In the first article in this series of 4 on ‘Self-Care’, I looked at a definition of ‘self’ as defined by Atkinson and Field (1995) as ‘I am’. I also mentioned that internal and external factors including life circumstances and relationships as being influential in determining our ‘self-concept’. In the second article to this series on self-care, we will explore the need for self-understanding.

For most of us, how others perceive us is important. But, do others see the real me? Do others see the real person on the inside? Can I be genuinely be myself with others?

Do I know ‘me’?

Some of us put on a mask and look how others want us to look, to do, and to be, hiding the real ‘I’ or ‘self’. There are many reasons why we do this, and each person will have his/her own story or journey that has influenced them. However, regardless of why we hide, putting on the mask of ‘People Perception Perfection’ (PPP, my term) works as a protective barrier to look after and care for our insecurity, our pain, and hurt on the inside. On the upside PPP keeps us safe. On the downside PPP can become extremely tiring and may prevent us from being genuinely our ‘true-self’ and from being in genuine growth-oriented relationships. At its worst it can impair our ability to function effectively.

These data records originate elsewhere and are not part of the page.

(* ===== verification/Campaign.v ===== *)
(** * campaign: campaigns, preflight, launch and auto-pause

    [internal/model], [internal/store], [internal/preflight],
    [internal/autopause] and [internal/campaign].  [time.Now] and generated ids
    are arguments; messages formatted from numbers are kept as constructors
    with their arguments. *)

From S2P Require Import Prelude GoTime Float64 Kv.

Open Scope Z_scope.

Definition StatusDraft : string := "draft".
Definition StatusActive : string := "active".
Definition StatusPaused : string := "paused".
Definition StatusArchived : string := "archived".
Definition StatusPreflightFailed : string := "preflight_failed".
Definition ProjectTypeRealEstate : string := "real-estate".
(* ===== verification/CampaignSafety.v ===== *)
(** * campaign: what launch, resume and auto-pause do

    Proved against [CampaignLaws], which both stores satisfy. *)

From S2P Require Import Prelude GoTime Float64 Kv Campaign.

Open Scope Z_scope.

(** What the service relies on: campaigns can be read back, and an update
    changes one campaign only.  [cs_ok] is when the store answers. *)
Class CampaignLaws (T : Type) `{CampaignStore T} := {
  cs_ok : T -> Prop;
  cs_camp : T -> string -> option Campaign;
  cs_get s id :
    cs_ok s -> GetCampaign s id
      = match cs_camp s id with Some c => Ok c | None => Err "campaign not found" end;
  cs_status s now id st r c :
    cs_ok s -> cs_camp s id = Some c ->
    let s' := (UpdateCampaignStatus s now id st r).1 in
    (UpdateCampaignStatus s now id st r).2 = None /\ cs_ok s' /\
    forall id', cs_camp s' id'
      = if decide (id = id') then Some (with_status c st r now) else cs_camp s id';
  cs_pin s now id sv pv c :
    cs_ok s -> cs_camp s id = Some c ->
    let s' := (UpdateCampaignPinnedVersions s now id sv pv).1 in
    (UpdateCampaignPinnedVersions s now id sv pv).2 = None /\ cs_ok s' /\
    forall id', cs_camp s' id'
      = if decide (id = id') then Some (with_versions c sv pv now) else cs_camp s id'
}.

#[export] Program Instance fake_campaign_laws : CampaignLaws FakeCamp.t := {
  cs_ok _ := True;
  cs_camp f id := FakeCamp.campaigns f !! id
}.
Next Obligation. done. Qed.
Next Obligation.
  intros f now id st r c _ Hc. simpl in *. unfold FakeCamp.updateCampaignStatus. rewrite Hc.
  split_and!; [done..|]. intros id'. simpl. by rewrite lookup_insert.
Qed.
Next Obligation.
  intros f now id sv pv c _ Hc. simpl in *. unfold FakeCamp.updateCampaignPinnedVersions.
  rewrite Hc. split_and!; [done..|]. intros id'. simpl. by rewrite lookup_insert.
Qed.

#[export] Program Instance pg_campaign_laws : CampaignLaws PgCamp.t := {
  cs_ok p := kv_up (PgCamp.campaigns p) = true;
  cs_camp p id := kv_map (PgCamp.campaigns p) !! id
}.
Next Obligation.
  intros p id Hu. simpl. unfold PgCamp.getCampaign. by rewrite (kv_get_up _ _ Hu).
Qed.
Next Obligation.
  intros p now id st r c Hu Hc. simpl in *. unfold PgCamp.updateCampaignStatus, PgCamp.getCampaign.
  rewrite (kv_get_up _ _ Hu), Hc.
  destruct (kv_set_up (PgCamp.campaigns p) id (with_status c st r now) Hu) as (s & -> & Hs & Hm).
  split_and!; [done..|]. intros id'. simpl. by rewrite Hm, lookup_insert.
Qed.
Next Obligation.
  intros p now id sv pv c Hu Hc. simpl in *.
  unfold PgCamp.updateCampaignPinnedVersions, PgCamp.getCampaign.
  rewrite (kv_get_up _ _ Hu), Hc.
  destruct (kv_set_up (PgCamp.campaigns p) id (with_versions c sv pv now) Hu) as (s & -> & Hs & Hm).
  split_and!; [done..|]. intros id'. simpl. by rewrite Hm, lookup_insert.
Qed.

(** ** Preflight *)

Lemma when_nil b e : when_ b e = [] <-> b = false.
Proof. by destruct b. Qed.

Lemma check_kb_nil c kb :
  check_kb c kb = [] <->
  exists v, kb = Ok v /\ (kv_Status v = "approved" \/ kv_Status v = "published") /\
    (kv_ProjectType v = ProjectTypeRealEstate ->
     kv_HasRERA v = true /\ kv_HasBrochure v = true /\ kv_HasPriceSheet v = true).
Proof.
  destruct kb as [v|e]; simpl; [|split; [done|by intros (? & ? & _)]].
  rewrite app_nil, when_nil, <- negb_orb, negb_false_iff, orb_true_iff, !bool_decide_eq_true.
  split.
  - intros [Hs Hr]. exists v. split_and!; [done..|]. intros Ht. rewrite decide_True in Hr by done.
    rewrite !app_nil, !when_nil, !negb_false_iff in Hr. tauto.
  - intros (v' & [= <-] & Hs & Hr). split; [done|]. case_decide as Ht; [|done].
    destruct (Hr Ht) as (-> & -> & ->). done.
Qed.

Lemma check_versions_nil {T} `{CampaignStore T} (s : T) c :
  check_versions s c = [] <->
  (ca_ScriptVersionID c <> "" /\ is_ok (GetScript s (ca_ID c) (ca_ScriptVersionID c)) = true) /\
  (ca_PromptVersionID c <> "" /\ is_ok (GetPromptVersion s (ca_ID c) (ca_PromptVersionID c)) = true).
Proof.
  unfold check_versions, is_empty. rewrite app_nil.
  do 2 case_bool_decide; rewrite ?when_nil, ?negb_false_iff; intuition done.
Qed.

Lemma check_tenant_nil t :
  check_tenant t = [] <->
  exists v, t = Ok v /\ ts_Suspended v = false /\
    f_lt (f_of_int 0) (ts_BillingCapINR v) && f_le (ts_BillingCapINR v) (ts_UsedINR v) = false.
Proof.
  destruct t as [v|e]; cbn [check_tenant]; [|split; [done|by intros (? & ? & _)]].
  rewrite app_nil, !when_nil. split; [by eauto|]. by intros (v' & [= <-] & ? & ?).
Qed.

(** Preflight is complete. [Run] passes exactly when the knowledge base is
    approved or published (with RERA number, brochure and price sheet for a
    real-estate project), the script and prompt versions are set and exist, a
    source filter and a schedule are set, and the tenant is known, not
    suspended and below its billing cap; otherwise it reports an error. *)
Theorem preflight_passes_iff_ready {T} `{CampaignStore T} (s : T) c :
  (Passed (Run s c) = true <-> Errors (Run s c) = []) /\
  (Passed (Run s c) = true <->
    (exists v, GetKbVersion s (ca_KbVersionID c) = Ok v /\
      (kv_Status v = "approved" \/ kv_Status v = "published") /\
      (kv_ProjectType v = ProjectTypeRealEstate ->
       kv_HasRERA v = true /\ kv_HasBrochure v = true /\ kv_HasPriceSheet v = true)) /\
    (ca_ScriptVersionID c <> "" /\ is_ok (GetScript s (ca_ID c) (ca_ScriptVersionID c)) = true) /\
    (ca_PromptVersionID c <> "" /\
     is_ok (GetPromptVersion s (ca_ID c) (ca_PromptVersionID c)) = true) /\
    ca_SourceFilter c <> "" /\ ca_Schedule c <> "" /\
    (exists v, GetTenantStatus s (ca_TenantID c) = Ok v /\ ts_Suspended v = false /\
      f_lt (f_of_int 0) (ts_BillingCapINR v) && f_le (ts_BillingCapINR v) (ts_UsedINR v) = false)).
Proof.
  assert (Hp : Passed (Run s c) = true <-> Errors (Run s c) = []).
  { unfold Run. simpl. rewrite bool_decide_eq_true, length_zero_iff_nil. done. }
  split; [done|]. rewrite Hp. unfold Run. simpl.
  rewrite !app_nil, check_kb_nil, check_versions_nil, check_tenant_nil, !when_nil.
  unfold is_empty. rewrite !bool_decide_eq_false. split; [tauto|].
  intros (Hkb & Hs & Hpv & Hf & Hsch & Ht). split_and!; try tauto.
  destruct (GetKbVersion _ _); [|done]. by rewrite (bool_decide_false _ Hf), andb_false_r.
Qed.

(** ** Launch and resume *)

Section Launch.
Context {T : Type} `{CampaignLaws T}.
Implicit Types (s : T).

(** A launch activates a campaign only through preflight. When preflight
    passes, the campaign becomes active with its script and prompt versions
    pinned and no pause reason; when it fails, the launch reports the failure
    and the campaign is marked as such; no other campaign changes. *)
Theorem launch_activates_only_after_preflight s now id c :
  cs_ok s -> cs_camp s id = Some c ->
  let '(s', (res, err)) := LaunchCampaign false s now id in
  res = Some (Run s c) /\
  (forall id', id' <> id -> cs_camp s' id' = cs_camp s id') /\
  if Passed (Run s c)
  then err = None /\ cs_camp s' id = Some (with_status
         (with_versions c (ca_ScriptVersionID c) (ca_PromptVersionID c) now) StatusActive "" now)
  else err = Some "preflight failed" /\
       cs_camp s' id = Some (with_status c StatusPreflightFailed "preflight failed" now).
Proof.
  intros Hok Hc. unfold LaunchCampaign. rewrite (cs_get s id Hok), Hc.
  destruct (Passed (Run s c)) eqn:Hp; cbn [negb]; rewrite ?Hp; cbn [negb].
  - destruct (cs_pin s now id (ca_ScriptVersionID c) (ca_PromptVersionID c) c Hok Hc)
      as (He1 & Hok1 & Hc1).
    destruct (UpdateCampaignPinnedVersions _ _ _ _ _) as [s1 e1]. simpl in *. subst e1.
    assert (Hc1' := Hc1 id). rewrite decide_True in Hc1' by done.
    destruct (cs_status s1 now id StatusActive "" _ Hok1 Hc1') as (He2 & _ & Hc2).
    destruct (UpdateCampaignStatus _ _ _ _ _) as [s2 e2]. simpl in *. subst e2.
    split_and!; [done| |done|by rewrite Hc2, decide_True].
    intros id' Hne. by rewrite Hc2, Hc1, !decide_False by congruence.
  - destruct (cs_status s now id StatusPreflightFailed "preflight failed" c Hok Hc)
      as (He1 & _ & Hc1).
    destruct (UpdateCampaignStatus _ _ _ _ _) as [s1 e1]. simpl in *. subst e1.
    split_and!; [done| |done|by rewrite Hc1, decide_True].
    intros id' Hne. by rewrite Hc1, decide_False by congruence.
Qed.

(** Resume has no guard. Whatever the campaign's status and preflight
    result, [ResumeCampaign] succeeds and makes it active: a draft, archived or
    preflight-failed campaign can be activated without any check. *)
Theorem resume_activates_without_checks s now id c :
  cs_ok s -> cs_camp s id = Some c ->
  let '(s', err) := ResumeCampaign s now id in
  err = None /\ cs_camp s' id = Some (with_status c StatusActive "" now).
Proof.
  intros Hok Hc. unfold ResumeCampaign.
  destruct (cs_status s now id StatusActive "" c Hok Hc) as (He & _ & Hc').
  destruct (UpdateCampaignStatus _ _ _ _ _) as [s' e]. simpl in *. subst e.
  by rewrite Hc', decide_True.
Qed.

(** Auto-pause. For an active campaign whose latest snapshot is [snap],
    [EvaluateAndPause] acts on the cost cap and on the suppression rate exactly
    as [CheckHealthSnapshot] does, pausing the campaign with that reason; the
    hallucination and provider-failure thresholds, which [CheckHealthSnapshot]
    also has, are not evaluated. *)
Theorem autopause_checks_cost_and_suppression_only s now id c limits snap :
  cs_ok s -> cs_camp s id = Some c -> ca_Status c = StatusActive ->
  GetLimits s id = Ok limits -> GetLatestHealth s id = Ok (health_of snap) ->
  let decision :=
    match CheckHealthSnapshot snap limits with
    | Some (Hallucinations _) | Some (ProviderFailures _) =>
        if f_lt SuppressionHitThreshold (sn_SuppressionHitRate snap)
        then Some (SuppressionHits (sn_SuppressionHitRate snap)) else None
    | r => r
    end in
  (EvaluateAndPause s now id).2 = Ok decision /\
  cs_camp (EvaluateAndPause s now id).1 id
  = Some match decision with
         | Some r => with_status c StatusPaused (reason_text r) now
         | None => c
         end.
Proof.
  intros Hok Hc Ha Hl Hh decision. unfold EvaluateAndPause.
  rewrite (cs_get s id Hok), Hc, Ha, Hl, Hh. cbn [negb bool_decide].
  rewrite bool_decide_true by done. cbn [negb].
  assert (Hd : pause_reason_of limits (health_of snap) = decision).
  { unfold decision, pause_reason_of, CheckHealthSnapshot. simpl.
    destruct (_ && _); [done|]. destruct (HallucinationThreshold <? _); [done|].
    destruct (f_lt ProviderFailureThreshold _); [done|].
    by destruct (f_lt SuppressionHitThreshold _). }
  rewrite Hd. destruct decision as [r|]; [|done].
  destruct (cs_status s now id StatusPaused (reason_text r) c Hok Hc) as (He & _ & Hc').
  destruct (UpdateCampaignStatus _ _ _ _ _) as [s' e]. simpl in *. subst e.
  by rewrite Hc', decide_True.
Qed.
End Launch.

(** ** Witnesses *)
Module CampaignFixture.

Definition ctx : CampaignContext := mkCtx "" "" [] [] [] "" [] "" "" "".

Definition camp (status : string) : Campaign :=
  mkCamp "c1" "Launch" "p1" "t1" "kb1" "s1" "v1" "phone" "10-19" status "" ctx 0 0.

Definition store (kbstatus status : string) : PgCamp.t :=
  PgCamp.mk (mkKv [("c1", camp status)] true) kv_empty kv_empty
    (mkKv [("h1", mkSnap "h1" "c1" (f_of_int 0) (f_of_int 0) (f_of_int 10) (f_of_int 0) 9
             (f_of_int 0) hour)] true)
    (mkKv [("c1:s1", tt)] true) (mkKv [("c1:v1", tt)] true)
    (mkKv [("kb1", mkKbV "kb1" kbstatus ProjectTypeRealEstate true true true)] true) kv_empty.

End CampaignFixture.

Lemma launch_activates_only_after_preflight_witness :
  let s := CampaignFixture.store "approved" StatusDraft in
  Passed (Run s (CampaignFixture.camp StatusDraft)) = true /\
  (LaunchCampaign false s hour "c1").2.1 = Some (Run s (CampaignFixture.camp StatusDraft)).
Proof.
  intros s. split; [vm_compute; reflexivity|].
  pose proof (launch_activates_only_after_preflight s hour "c1" (CampaignFixture.camp StatusDraft)
    eq_refl eq_refl) as Hl.
  destruct (LaunchCampaign false s hour "c1") as [s' [res err]]. by destruct Hl as [-> _].
Defined.

Lemma resume_activates_without_checks_witness :
  let s := CampaignFixture.store "draft" StatusArchived in
  Passed (Run s (CampaignFixture.camp StatusArchived)) = false /\
  (ResumeCampaign s hour "c1").2 = None.
Proof.
  intros s. split; [vm_compute; reflexivity|].
  pose proof (resume_activates_without_checks s hour "c1" (CampaignFixture.camp StatusArchived)
    eq_refl eq_refl) as Hl.
  destruct (ResumeCampaign s hour "c1") as [s' err]. by destruct Hl as [-> _].
Defined.

Lemma autopause_checks_cost_and_suppression_only_witness :
  let s := CampaignFixture.store "approved" StatusActive in
  let snap := mkSnap "h1" "c1" (f_of_int 0) (f_of_int 0) (f_of_int 10) (f_of_int 0) 9
                (f_of_int 0) hour in
  CheckHealthSnapshot snap (no_limits "c1") = Some (Hallucinations 9) /\
  (EvaluateAndPause s (2 * hour) "c1").2 = Ok None.
Proof.
  intros s snap. split; [vm_compute; reflexivity|].
  refine (eq_trans (proj1 (autopause_checks_cost_and_suppression_only s (2 * hour) "c1"
    (CampaignFixture.camp StatusActive) (no_limits "c1") snap _ _ _ _ _)) _);
    vm_compute; reflexivity.
Defined.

How I perceive myself is important to functioning effectively and to being in healthy relationships.

Developing a healthy self-concept begins with ‘Self-Understanding’.

What is self-understanding?

  1. knowledge or understanding of one’s own capabilities, character, feelings, or motivations : self-knowledge.
  2. one’s conception of oneself especially as part of a group (Merriam Webster, 2020)

This is a huge statement. Does gaining self-understanding sound like hard work? It can be, and it can be a painful journey as we delve into the “I am’. However, the rewards lead to good self-awareness and improves our ability to do self-care.

How do we develop self-understanding?

Andrews (2018) writes that self-understanding happens through reflection:

In general, a person devotes all his/her life to self-knowledge and sometimes it even happens unconsciously.… The awareness and development of the personality take place gradually in accordance with the reflection of a person`s outer and inner life.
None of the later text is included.